Stored data
+++++
Lemma step_session w e sid s :
  wf w -> sessions w !! sid = Some s ->
  exists s', sessions (step w e) !! sid = Some s' /\ token s' = token s
    /\ (speaks sid e = false ->
        fired s' = fired s /\ delivered s' = delivered s)
    /\ session_step (view w sid s) s (view (step w e) sid s') s'.
Proof.
  intros Hw Hs.
  assert (Hidle : forall w', w' = w ->
    exists s', sessions w' !! sid = Some s' /\ token s' = token s
      /\ (speaks sid e = false ->
          fired s' = fired s /\ delivered s' = delivered s)
      /\ session_step (view w sid s) s (view w' sid s') s').
  { intros w' ->. exists s. repeat split; [done..|by constructor]. }
  destruct (actor w e) as [sid0|] eqn:Ha.
  - destruct (decide (sid = sid0)) as [<-|Hne].
    2:{ destruct (view_local sid0 w (step w e) sid s) as [Hs' Hv];
          [by apply step_local|done..|].
        exists s. rewrite Hv. repeat split; [done..|].
        constructor. apply objects_step. }
    destruct e as [tid thr|tid|sid' l|sid' tr|sid'|sid'|sid'|sid'|sid'|sid'|sid' d|];
      simpl in Ha; simplify_eq; simpl; unfold resume; rewrite ?Hs;
      try (case_decide; [|by apply Hidle]).
    + apply lookup_lt_Some in Hs. lia.
    + edestruct (view_plain sid
        (fun s => set_emitter (emitter_subscribe l (onDidTranscribe s)) s) w s)
        as [Hs' Hv]; [done..|].
      eexists. rewrite Hv. repeat split; [done..|constructor].
    + destruct (isCancellationRequested (get_token (token s) w)) eqn:Hc.
      * rewrite after_getUserMedia_cancelled by done.
        edestruct (view_plain sid (abort_microphone tr (objects w)) w s)
          as [Hs' Hv]; [done..|].
        eexists. rewrite view_set_objects, Hv. repeat split; [done..|].
        unfold view. simpl. rewrite Hc. by constructor.
      * rewrite after_getUserMedia_live by done.
        edestruct (view_listening sid Teardown (build_graph tr (objects w)) w s)
          as [Hs' Hv]; [done..|].
        eexists. rewrite view_set_objects, Hv. repeat split; [done..|].
        unfold view. simpl. rewrite Hc. by constructor.
    + edestruct (view_plain sid (goto (Rejected AcquiringMicrophone)) w s)
        as [Hs' Hv]; [done..|].
      eexists. rewrite Hv. repeat split; [done..|by constructor].
    + destruct (isCancellationRequested (get_token (token s) w)) eqn:Hc.
      * rewrite (after_addModule_cancelled w sid s) by done.
        edestruct (view_plain sid (goto Stopped) w s) as [Hs' Hv]; [done..|].
        eexists. rewrite Hv. repeat split; [done..|].
        unfold view. rewrite Hc. by constructor.
      * rewrite (after_addModule_live w sid s) by done.
        edestruct (view_plain sid (build_node (objects w)) w s)
          as [Hs' Hv]; [done..|].
        eexists. rewrite view_set_objects, Hv. repeat split; [done..|].
        unfold view. simpl. rewrite Hc. by constructor.
    + edestruct (view_plain sid (goto (Rejected BuildingGraph)) w s)
        as [Hs' Hv]; [done..|].
      eexists. rewrite Hv. repeat split; [done..|by constructor].
    + destruct (isCancellationRequested (get_token (token s) w)) eqn:Hc.
      * rewrite start_resume_cancelled by done.
        edestruct (view_queued sid StopTranscription
                     (open_connection (objects w)) w s)
          as [Hs' Hv]; [done..|].
        eexists. rewrite view_set_objects, Hv. repeat split; [done..|].
        unfold view. simpl. rewrite Hc. by constructor.
      * rewrite start_resume_live by done.
        edestruct (view_listening sid StopTranscription
                     (open_connection (objects w)) w s)
          as [Hs' Hv]; [done..|].
        eexists. rewrite view_set_objects, Hv. repeat split; [done..|].
        unfold view. simpl. rewrite Hc. by constructor.
    + edestruct (view_plain sid (goto StartRejected) w s)
        as [Hs' Hv]; [done..|].
      eexists. rewrite Hv. repeat split; [done..|by constructor].
    + destruct (pc s) eqn:Hpc; try (by apply Hidle).
      * destruct (isCancellationRequested (get_token (token s) w)) eqn:Hc.
        -- rewrite (after_start_cancelled w sid s) by done.
           edestruct (view_plain sid (goto Stopped) w s) as [Hs' Hv]; [done..|].
           eexists. rewrite Hv. repeat split; [done..|].
           unfold view. rewrite Hc. by constructor.
        -- rewrite (after_start_live w sid s) by done.
           assert (Htok : token (begin_recording s) = token s).
           { unfold begin_recording. simpl. by destruct (recordingDone s). }
           edestruct (view_plain sid begin_recording w s) as [Hs' Hv]; [done..|].
           eexists. rewrite Hv.
           split; [done|]. split; [exact Htok|]. split.
           ++ intros _. unfold begin_recording. simpl.
              by destruct (recordingDone s).
           ++ unfold view. rewrite Hc. by constructor.
      * edestruct (view_plain sid (goto (Rejected ConnectingSideChannel)) w s)
          as [Hs' Hv]; [done..|].
        eexists. rewrite Hv. repeat split; [done..|by constructor].
    + assert (Htok : token (if onmessage s then port_onmessage d s else s)
                     = token s).
      { destruct (onmessage s); [|done]. unfold port_onmessage.
        case_decide; [|done]. by destruct d. }
      edestruct (view_plain sid
        (fun s => if onmessage s then port_onmessage d s else s) w s)
        as [Hs' Hv]; [done..|].
      eexists. rewrite Hv.
      split; [done|]. split; [exact Htok|]. split; [|constructor].
      intros Hsp. simpl in Hsp. by rewrite bool_decide_eq_false in Hsp.
    + destruct (timers w) as [|[sid0 cb] ts] eqn:Ht; simplify_eq. simpl in *.
      exists (run_callback cb s). unfold invoke. simpl.
      rewrite list_lookup_alter_eq, Hs. repeat split.
      * apply token_run_callback.
      * apply fired_run_callback.
      * apply fired_run_callback.
      * unfold view. rewrite token_run_callback. simpl.
        rewrite Ht, own_cons_eq. constructor.
  - destruct e as [tid thr|tid|sid' l|sid' tr|sid'|sid'|sid'|sid'|sid'|sid'|sid' d|];
      simpl in Ha; simplify_eq.
    + simpl. unfold cancel.
      destruct (isCancellationRequested (get_token tid w)) eqn:Hc;
        [by apply Hidle|].
      eexists. rewrite sessions_invokes. simpl. rewrite Hs. simpl.
      repeat split;
        [apply token_run_callbacks|apply fired_run_callbacks..|].
      unfold view.
      rewrite token_run_callbacks, get_token_invokes, timers_invokes,
        objects_invokes.
      simpl. destruct (decide (token s = tid)) as [Heq|Hne].
      * rewrite Heq, get_token_set_eq, Hc. simpl. constructor.
      * rewrite get_token_set_ne by done.
        replace (own sid (listeners (get_token tid w))) with (@nil Callback).
        -- by constructor.
        -- symmetry. apply (wf_foreign w Hw). intros s0 Hs0. congruence.
    + simpl. destruct (timers w); [by apply Hidle|done].
Qed.
(** X23. A plugin disabled on the command line stays out of the way: once
    the registry that mode [disable] has saved is read back, [loadPlugin],
    [startPlugin] and [configurePlugin] on this plugin return at their
    guards, changing nothing and leaving no promise behind, and the startup
    supervisor counts the plugin as ready. *)
Theorem disabled_plugin_is_left_alone (env : CommandEnv) (packageJsonPath : string)
    (mb : Matterbridge) (c : NodeContext) (pkg : PackageJson) (i : nat)
    (p : RegisteredPlugin) :
  nodeContext mb = Some c →
  save_ok env = true →
  package env = Some pkg →
  findPlugin (pkg_name pkg) mb = Some (i, p) →
  ∃ mb' p',
    loadPluginsFromStorage (executeCommandLine env packageJsonPath "disable" mb)
    = Returned tt mb'
    ∧ registeredPlugins mb' !! i = Some p'
    ∧ Plugin.name p' = pkg_name pkg
    ∧ ready p' = true
    ∧ ∀ start message lenv answer message' configure,
        loadPlugin i start message lenv answer mb' = (mb', None, [])
        ∧ startPlugin i message' configure answer mb' = (mb', [])
        ∧ configurePlugin i answer mb' = (mb', []).
Proof.
  intros Hc Hsave Hpkg Hfind.
  destruct (findPlugin_Some _ _ _ _ Hfind) as (Hi & Hp & Hn).
  unfold executeCommandLine. rewrite Hpkg. cbv zeta. rewrite Hfind, Hsave.
  change (String.eqb "disable" "add") with false.
  change (String.eqb "disable" "remove") with false.
  change (String.eqb "disable" "enable") with false.
  change (String.eqb "disable" "disable") with true.
  cbv iota.
  rewrite (save_registry_ok _ c) by exact Hc. cbn [final].
  rewrite (load_after_persist _ _ c) by exact Hc.
  eexists _, _. split; [reflexivity|].
  assert (∀ X v, registeredPlugins (set_registeredPlugins v X) = v) as Hset by done.
  rewrite Hset. unfold getBaseRegisteredPlugins. rewrite plugins_update_plugin.
  rewrite <- list_fmap_compose, list_lookup_fmap, list_lookup_alter_eq, Hp.
  split; [reflexivity|]. split; [exact Hn|]. split; [reflexivity|].
  intros start message lenv answer message' configure.
  unfold loadPlugin, startPlugin, configurePlugin.
  rewrite ?Hset, <- ?list_fmap_compose, ?list_lookup_fmap, ?list_lookup_alter_eq, ?Hp.
  split_and!; reflexivity.
Qed.

Lemma disabled_plugin_is_left_alone_witness :
  ∃ mb' p',
    loadPluginsFromStorage
      (executeCommandLine command_env_A "/plugins/a/package.json" "disable"
         configured_A)
    = Returned tt mb'
    ∧ registeredPlugins mb' !! 0%nat = Some p'
    ∧ ready p' = true
    ∧ loadPlugin 0 true "Matterbridge is starting" (import_A "DynamicPlatform")
        HookPending mb'
      = (mb', None, []).
Proof.
  assert (nodeContext configured_A = Some node_context) as Hc
    by (vm_compute; reflexivity).
  assert (∃ p, findPlugin (pkg_name package_A) configured_A = Some (0%nat, p))
    as [p Hfind] by (eexists; vm_compute; reflexivity).
  destruct (disabled_plugin_is_left_alone command_env_A "/plugins/a/package.json"
              configured_A node_context package_A 0%nat p Hc eq_refl eq_refl Hfind)
    as (mb' & p' & E & H1 & _ & H2 & H3).
  exists mb', p'. split_and!; [exact E | exact H1 | exact H2 |].
  exact (proj1 (H3 true "Matterbridge is starting"%string (import_A "DynamicPlatform")
                  HookPending None false)).
Defined.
+++++
- **WHAT IS BEING ASKED**
Copy out, word for word, the part of the entries above that begins at the line with "-- symmetry. apply" and ends at the line with "supervisor counts the plugin as ready. *)", including both.

- **TASK RESULT**
        -- symmetry. apply (wf_foreign w Hw). intros s0 Hs0. congruence.
    + simpl. destruct (timers w); [by apply Hidle|done].
Qed.
(** X23. A plugin disabled on the command line stays out of the way: once
    the registry that mode [disable] has saved is read back, [loadPlugin],
    [startPlugin] and [configurePlugin] on this plugin return at their
    guards, changing nothing and leaving no promise behind, and the startup
    supervisor counts the plugin as ready. *)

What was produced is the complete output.